Coincidentally, I knew a guy who built a 1969 Camaro almost entirely out of new individual panels (they're really cheap for that car) and it didn't have one on it.  I told him he ought be at least mildly concerned about somebody stealing it.  He has since sold it.  I wonder what the buyer thought about it.

roadking77:
And then there was the case where someone restored a vintage 'vette and removed and re-installed the vin tag. It was flagged and confiscated by the state police and ordered to be destroyed. There was a long court battle, the owner was able to get the car back after all.

Maxthe222:
They reproduce the data/cowl tags pretty reasonably. The VIN tags however, I'm not sure. Someone has to be out there reproducing them.
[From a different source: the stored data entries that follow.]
(** [useEffect(..., [])]: scheduled by the first render; with an empty
    dependency array no later render schedules it again. *)
Definition useEffect : JS unit :=
  modify (fun w =>
    match effect_slot (hooks w) with
    | NotRun => with_hooks (set_effect_slot Pending (hooks w)) w
    | Pending | Ran _ => w
    end).

(** [updatePreference] *)
Definition updatePreference (preference : Preference) : JS unit :=
  do! setPreference (Preference_value preference) in
  do! localStorage_setItem color_scheme (Preference_value preference) in
  window_updateDarkMode.

(** The body of the component: one render. *)
Definition DarkModeSwitch : JS VNode :=
  let! preference := useState_preference in
  do! useRerender in
  do! useEffect in
  let! isDark := window_isDarkMode in
  ret {| label_icon := if isDark then Moon else Sun; select_value := preference |}.

(** ** Preact around the component *)

Definition run_effects : JS unit :=
  let! h := gets hooks in
  match effect_slot h with
  | Pending =>
      let! c := DarkModeSwitch_effect in
      modify (fun w => with_hooks (set_effect_slot (Ran c) (hooks w)) w)
  | NotRun | Ran _ => ret tt
  end.

(** A render, the commit of its output, then the scheduled effects. *)
Definition render : JS unit :=
  let! v := DarkModeSwitch in
  do! modify (fun w => emit (EvRender v) (with_dirty false (with_dom (Some v) w))) in
  run_effects.

(** Mounting is the first render, on fresh hook slots. *)
Definition mount : JS unit :=
  do! modify (with_hooks no_hooks) in
  render.

(** [removeEventListener("change", l)] drops the first registration of [l]. *)
Definition remove_listener (l : Listener) (ls : list Listener) : list Listener :=
  match ls with
  | [] => []
  | x :: ls' =>
      match l, x with
      | CallRerender, CallRerender => ls'
      end
  end.

(** Unmounting runs the clean-up of the effect, when it returned one, and
    drops the instance. *)
Definition unmount : JS unit :=
  let! h := gets hooks in
  do! match effect_slot h with
      | Ran (Some l) => modify (fun w => with_mql_listeners (remove_listener l (mql_listeners w)) w)
      | Ran None | NotRun | Pending => ret tt
      end in
  modify (fun w => with_dirty false (with_dom None (with_hooks no_hooks w))).

Definition call_listener (l : Listener) : JS unit :=
  match l with
  | CallRerender => rerender
  end.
There's not much to it, just getting the pressings and the font correct. If cowl tags are being repro'd perfectly, the VINs can't be too hard either. I don't know about the legal ramifications, and I don't see it as much of a grey area, there's a legal issue or there isn't. The car hasn't been re-bodied, it is just a part that is damaged. The VIN tags are commonly removed during restorations for cars that are being sandblasted/stripped as they can be damaged during this process, and the rivets aren't anything special either. If you order a new VIN plate off someone, go into a dark shed, destroy the old one and put he new one on, no police officer or court is going to be able to recognize they have been replaced by simply looking through the windscreen of the car when it's reassembled.

xtrme_ta:
It's a federal law to tamper with a vin tag. Legally they can not be reproduced by anyone. That's why no one reproduces them.
You can go through proper channels in your state. You would have to take your car to the state and they would verify the original vin off of one of the many hidden in the car.
They would then attach a new vin tag with the original vin number.
There might be some states that do it a bit different.
Just an FYI my brother went to jail for two years for tampering with a vin tag.